I've discussed the test case with Dominique on IRC and we've agreed that's where the problem lies.  I'll close this report as INVALID.
Comment 7 Neil Brown 2017-11-21 01:34:33 UTC
This is a behavioural change that I was in favour of when it went it, but since I have started to wonder.

Various programs that want to act on a directory will 'stat' it first.
If they get ENOENT, they don't bother to open().  In the case of autofs (after that change), the open would succeed, but is never tried.

Now that we have "O_PATH" for open(), it would be safe to change the programs to use open(..., O_PATH) && fstat()  rather than stat(), but that hasn't been done.


It would be really nice if the 'stat' would check with autofs and create an empty directory.  Only if that directory was then opened (or chdir or whatever) would the mount need to happen.  That would allow current applications to work the same way, but without triggering mounts when they aren't wanted.

However it would mean two round-trips to automount daemon for each indirect mount.  One to create the directory and another to perform the mount.

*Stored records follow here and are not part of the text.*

(* ===== verification/KernelInit.v ===== *)
(** * The kernel allocator: initialisation of the heap. *)
From S2P Require Import Prelude Buddy BuddyBlocks BuddyRepr BuddyLists BuddySpec BuddyInit KernelAlloc KernelSpec.
Set Default Goal Selector "!".

(** The bytes each class gets, and where its slab starts. *)
Definition aligned_bytes (region : Z) (c : nat) : Z := region / 10 / csize c * csize c.
Fixpoint slab_start (hs region : Z) (c : nat) : Z :=
  match c with O => hs | S c' => slab_start hs region c' + aligned_bytes region c' end.
Definition ranges_of (hs region : Z) : ranges :=
  mkRanges (slab_start hs region) (λ c, slab_start hs region (S c)).

Section init.
Context (hs region : Z) (Hhs : 0 < hs) (Hal : (8 | hs)) (Hreg : 0 ≤ region) (Hend : hs + region < 2 ^ 64).

Abbreviation R := (ranges_of hs region).
Abbreviation start := (slab_start hs region).

Lemma aligned_bytes_bound c : 0 ≤ aligned_bytes region c ≤ region / 10.
Proof.
  unfold aligned_bytes. pose proof (csize_pos c). pose proof (Z.div_pos region 10 Hreg ltac:(lia)) as H0.
  pose proof (Z.div_pos (region / 10) (csize c) H0 ltac:(lia)).
  pose proof (Z.mul_div_le (region / 10) (csize c) ltac:(lia)). nia.
Qed.

Lemma start_mono c c' : (c ≤ c')%nat → start c ≤ start c'.
Proof.
  induction 1 as [|c' _ IH]; [done|]. simpl. pose proof (aligned_bytes_bound c'). lia.
Qed.

Lemma start_bound c : start c ≤ hs + Z.of_nat c * (region / 10).
Proof. induction c as [|c IH]; simpl; [lia|]. pose proof (aligned_bytes_bound c). lia. Qed.

Lemma start_last : start NUM_SIZE_CLASSES ≤ hs + region.
Proof.
  pose proof (start_bound NUM_SIZE_CLASSES) as Hb.
  replace (Z.of_nat NUM_SIZE_CLASSES) with 10 in Hb by done.
  pose proof (Z.mul_div_le region 10 ltac:(lia)). lia.
Qed.

Lemma ranges_geo : slab_geo R.
Proof.
  split; simpl.
  - intros c _. pose proof (start_mono 0 c ltac:(lia)). simpl in *. lia.
  - intros c _. induction c as [|c IH]; [done|]. simpl. apply Z.divide_add_r; [done|].
    apply Z.divide_mul_r, csize_8.
  - intros c c' Hc. apply (start_mono (S c) c'). lia.
Qed.

(** One slab. *)
Lemma add_slab_spec SL k c : sinv R SL k → (c < NUM_SIZE_CLASSES)%nat → SL c = [] →
  wp (add_slab c (start c) (aligned_bytes region c))
     (λ _ k', ∃ SL', sinv R SL' k' ∧ (∀ c', c' ≠ c → SL' c' = SL c') ∧ kbuddy k' = kbuddy k ∧
        (∀ p, scovers SL' p ↔ scovers SL p ∨ start c ≤ p < start (S c)) ∧
        (∀ p, ¬ start c ≤ p < start (S c) → kmem k' !! p = kmem k !! p)) k.
Proof.
  intros Hs Hc Hemp. pose proof (csize_pos c) as Hpos. pose proof (start_mono 0 c ltac:(lia)) as H0. change (start 0) with hs in H0.
  pose proof (start_mono (S c) NUM_SIZE_CLASSES ltac:(lia)) as Hlast. pose proof start_last as HL.
  unfold add_slab, get_cache. do 3 wp_step. eapply wp_lift; [by apply (si_caches _ _ _ Hs)|]. simpl.
  wp_step. wp_step; [destruct (Z.eqb_spec (csize c) 0); [lia|done]|].
  assert (Hn : aligned_bytes region c / csize c = region / 10 / csize c).
  { unfold aligned_bytes. by rewrite Z.div_mul by lia. }
  rewrite Hn. set (n := region / 10 / csize c) in *.
  assert (HS : start (S c) = start c + n * csize c) by done.
  eapply wp_mono; [apply (wp_for_each _ (λ dn k', ∃ SL', sinv R SL' k' ∧ (∀ c', c' ≠ c → SL' c' = SL c') ∧
    kbuddy k' = kbuddy k ∧ (∀ x, x ∈ SL' c → x < start c + Z.of_nat (length dn) * csize c) ∧
    (∀ p, scovers SL' p ↔ scovers SL p ∨ start c ≤ p < start c + Z.of_nat (length dn) * csize c) ∧
    (∀ p, ¬ start c ≤ p < start (S c) → kmem k' !! p = kmem k !! p)))|].
  - exists SL. rewrite Hemp. split; [done|]. split; [done|]. split; [done|].
    split; [intros x Hx; by apply not_elem_of_nil in Hx|]. split; [|done].
    intros p. simpl. split; [by left|]. intros [?|?]; [done|lia].
  - intros dn x todo k1 Heq (SL1 & Hs1 & Hoth & Hbud & Hlt & Hcov & Hmem).
    assert (Hx : seqZ 0 n !! length dn = Some x) by (by rewrite Heq, list_lookup_middle).
    apply lookup_seqZ in Hx as [Hx Hxn]. simpl in Hx. subst x.
    set (i := Z.of_nat (length dn)) in *.
    assert (i * csize c ≤ n * csize c - csize c) by nia. assert (0 ≤ i * csize c) by nia.
    wp_step. wp_step; [apply cmul_some; lia|]. wp_step. wp_step; [apply cadd_some; lia|].
    assert (Hblk : slab_block R c (start c + i * csize c)).
    { split; [done|]. cbn [st en ranges_of]. split; [lia|]. split; [|lia].
      exists i. lia. }
    eapply slab_deallocate_spec; [done|exact Hblk|intros Hin; specialize (Hlt _ Hin); lia|].
    intros k2 Hs2 Hbud2 Hmem2.
    exists (<[c:=(start c + i * csize c) :: SL1 c]> SL1). rewrite length_app. cbn [length].
    replace (Z.of_nat (length dn + 1)) with (i + 1) by lia.
    split; [done|]. split; [intros c' Hc'; rewrite fn_lookup_insert_ne by done; by apply Hoth|].
    split; [by rewrite Hbud2|]. split.
    + intros y. rewrite fn_lookup_insert, elem_of_cons. intros [->|Hy]; [lia|]. specialize (Hlt _ Hy). lia.
    + split.
      * intros p. rewrite scovers_push, Hcov by done. unfold in_slab_block. 
        split; [intros [[?|?]|?]|intros [?|?]]; [by left|right; lia|right; nia|by left; left|].
        destruct (decide (p < start c + i * csize c)); [left; right; lia|right; lia].
      * intros p Hp. rewrite Hmem2; [by apply Hmem|]. intros ->. apply Hp. lia.
  - intros [] k' (SL' & Hs' & Hoth & Hbud & _ & Hcov & Hmem). exists SL'.
    do 3 (split; [done|]). split; [|done]. intros p. rewrite Hcov, length_seqZ.
    assert (0 ≤ n) by (apply Z.div_pos; [apply Z.div_pos; lia|lia]).
    rewrite Z2Nat.id by lia. by rewrite <-HS.
Qed.

(** All the slabs from class [c] on. *)
Lemma init_slabs_spec n c SL k : (c + n = NUM_SIZE_CLASSES)%nat → sinv R SL k →
  (∀ c', (c ≤ c')%nat → SL c' = []) → (∀ p, scovers SL p ↔ hs ≤ p < start c) →
  wp (init_slabs (drop c (imap pair SIZE_CLASSES)) region (start c))
     (λ _ k', ∃ SL', sinv R SL' k' ∧ kbuddy k' = kbuddy k ∧
        (∀ p, scovers SL' p ↔ hs ≤ p < start NUM_SIZE_CLASSES) ∧
        (∀ p, ¬ hs ≤ p < start NUM_SIZE_CLASSES → kmem k' !! p = kmem k !! p)) k.
Proof.
  revert c SL k. induction n as [|n IH]; intros c SL k Hn Hs Hemp Hcov.
  - rewrite drop_ge by (rewrite length_imap; unfold NUM_SIZE_CLASSES in *; lia).
    assert (c = NUM_SIZE_CLASSES) as -> by lia. apply wp_ret. by exists SL.
  - assert (Hc : (c < NUM_SIZE_CLASSES)%nat) by lia.
    rewrite (drop_S _ (c, csize c)) by (rewrite list_lookup_imap, size_classes_csize by done; done).
    cbn [init_slabs].
    assert (Hsize : align_down (region / Z.of_nat NUM_SIZE_CLASSES) (csize c) = aligned_bytes region c).
    { unfold align_down, csize. rewrite land_not_mask; [done| |].
      - unfold NUM_SIZE_CLASSES in Hc. simpl in Hc. lia.
      - change (Z.of_nat NUM_SIZE_CLASSES) with 10. pose proof (Z.div_pos region 10 Hreg ltac:(lia)).
        pose proof (Z.mul_div_le region 10 ltac:(lia)). lia. }
    rewrite Hsize. wp_step. eapply wp_mono; [by apply (add_slab_spec SL k c); [| |apply Hemp]|].
    intros [] k1 (SL1 & Hs1 & Hoth1 & Hbud1 & Hcov1 & Hmem1).
    pose proof (start_mono 0 c ltac:(lia)) as H0. simpl in H0.
    pose proof (start_mono c (S c) ltac:(lia)) as H1.
    pose proof (start_mono (S c) NUM_SIZE_CLASSES ltac:(lia)) as H2. pose proof start_last as H3.
    wp_step. wp_step; [apply cadd_some; simpl in *; lia|].
    eapply wp_mono; [apply (IH (S c) SL1 k1)|].
    + lia.
    + done.
    + intros c' Hc'. rewrite Hoth1 by lia. apply Hemp. lia.
    + intros p. rewrite Hcov1, Hcov. lia.
    + intros [] k2 (SL2 & Hs2 & Hbud2 & Hcov2 & Hmem2). exists SL2. split; [done|].
      split; [congruence|]. split; [done|]. intros p Hp. rewrite Hmem2, Hmem1; [done| |done]. lia.
Qed.
End init.

Lemma sinv_new hs region m : 0 < hs → (8 | hs) → 0 ≤ region → sinv (ranges_of hs region) (λ _, []) (knew m).
Proof.
  intros. split; [by apply ranges_geo| |done| |].
  - intros c Hc. unfold knew. cbn [slab_caches]. rewrite list_lookup_fmap. by rewrite size_classes_csize.
  - intros c a _ Ha. by apply not_elem_of_nil in Ha.
  - intros c _. apply list.NoDup_nil. done.
Qed.

Lemma kinit_spec m hs size : 0 < hs → (8 | hs) → 0 ≤ size → hs + size + 4096 < 2 ^ 64 →
  region_down (hs + size) - region_up (hs + size / 2) ≤ 2 ^ 30 →
  wp (kinit hs size)
    (λ _ k, ∃ SL FL, kinv (ranges_of hs (size / 2)) (region_up (hs + size / 2))
        (Z.max 0 (region_down (hs + size) - region_up (hs + size / 2))) SL FL k ∧
      (∀ p, kcovers SL FL p ↔ hs ≤ p < slab_start hs (size / 2) NUM_SIZE_CLASSES ∨
         region_up (hs + size / 2) ≤ p < region_down (hs + size)) ∧
      (∀ p, ¬ hs ≤ p < hs + size → kmem k !! p = m !! p)) (knew m).
Proof.
  intros Hhs Hal Hsz Hend Hcap. unfold kinit.
  assert (Hhalf : 0 ≤ size / 2 ≤ size).
  { pose proof (Z.div_pos size 2 Hsz ltac:(lia)). pose proof (Z.mul_div_le size 2 ltac:(lia)). lia. }
  set (region := size / 2) in *.
  wp_step. wp_step; [apply cadd_some; lia|]. wp_step. wp_step; [apply cadd_some; lia|].
  wp_step. wp_step; [apply csub_some; lia|]. wp_step.
  eapply wp_mono; [apply (init_slabs_spec hs region Hhs ltac:(lia) ltac:(lia) NUM_SIZE_CLASSES 0 (λ _, []))|].
  - done.
  - apply sinv_new; [done|done|lia].
  - done.
  - intros p. simpl. split; [|lia]. intros (c & a & _ & Ha & _). by apply not_elem_of_nil in Ha.
  - intros [] k1 (SL & Hs & Hbud & Hcov & Hmem). apply wp_zoom.
    pose proof (start_last hs region ltac:(lia)) as Hlast.
    unfold buddy_part. rewrite Hbud. simpl.
    replace (hs + size) with (hs + region + (size - region)) in Hcap |- * by lia.
    assert (Hup : hs + region ≤ region_up (hs + region)).
    { unfold region_up. pose proof (Z.div_mod (hs + region + 4095) 4096). pose proof (Z.mod_pos_bound (hs + region + 4095) 4096). lia. }
    eapply wp_mono; [apply (init_run (kmem k1) (hs + region) (size - region)); lia|].
    intros [] b (FL & Hinv & Hcovb & Hf). exists SL, FL.
    assert (Hlow : ∀ p, ¬ hs + region ≤ p < hs + size → bmem b !! p = kmem k1 !! p).
    { intros p Hp. apply Hf. lia. }
    assert (Hbelow : ∀ c, (c < NUM_SIZE_CLASSES)%nat → slab_start hs region (S c) ≤ hs + region).
    { intros c Hc. etrans; [|exact Hlast]. by apply start_mono; lia. }
    split; [|split].
    + split; [|by destruct b|].
      * apply sinv_mem; [done|]. intros p Hp%Hcov. apply Hlow. lia.
      * intros c Hc. specialize (Hbelow c Hc). cbn [en ranges_of]. lia.
    + intros p. unfold kcovers. by rewrite Hcov, Hcovb.
    + intros p Hp. simpl. rewrite Hlow, Hmem; [done|lia|lia].
Qed.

Doing this would mean reverting the kernel patch and patching the automount daemon instead.  I wonder if that is possible...
Comment 8 Jeff Mahoney 2017-11-21 02:20:49 UTC
(In reply to Neil Brown from comment #7)
> It would be really nice if the 'stat' would check with autofs and create an
> empty directory.  Only if that directory was then opened (or chdir or
> whatever) would the mount need to happen.  That would allow current
> applications to work the same way, but without triggering mounts when they
> aren't wanted.

This doesn't really work either.  The stat will succeed - but the results will be meaningless.
Comment 9 Neil Brown 2017-11-21 02:54:17 UTC
The results will be "This is a directory" which is all that these applications care about.
This is exactly how a direct automount has always worked, and how indirect automounts work if "browse_mode" is enabled in autofs.conf and if the map type supports browsing.
If you 'stat()' the auto mountpoint, you see the autofs directory.  It has a small size and root (probably) ownership etc, but it is a directory.
open() etc will trigger the mount and make the "correct" attributes available.
Comment 10 Neil Brown 2017-11-29 00:36:56 UTC
> It looks like this is fallout from:
> 
> commit 42f46148217865a545e129612075f3d828a2c4e4

Just FYI, akpm has just queued a patch which reverts this patch together with the appropriate Fixes tag.  Once that filter through, the test should stop failing.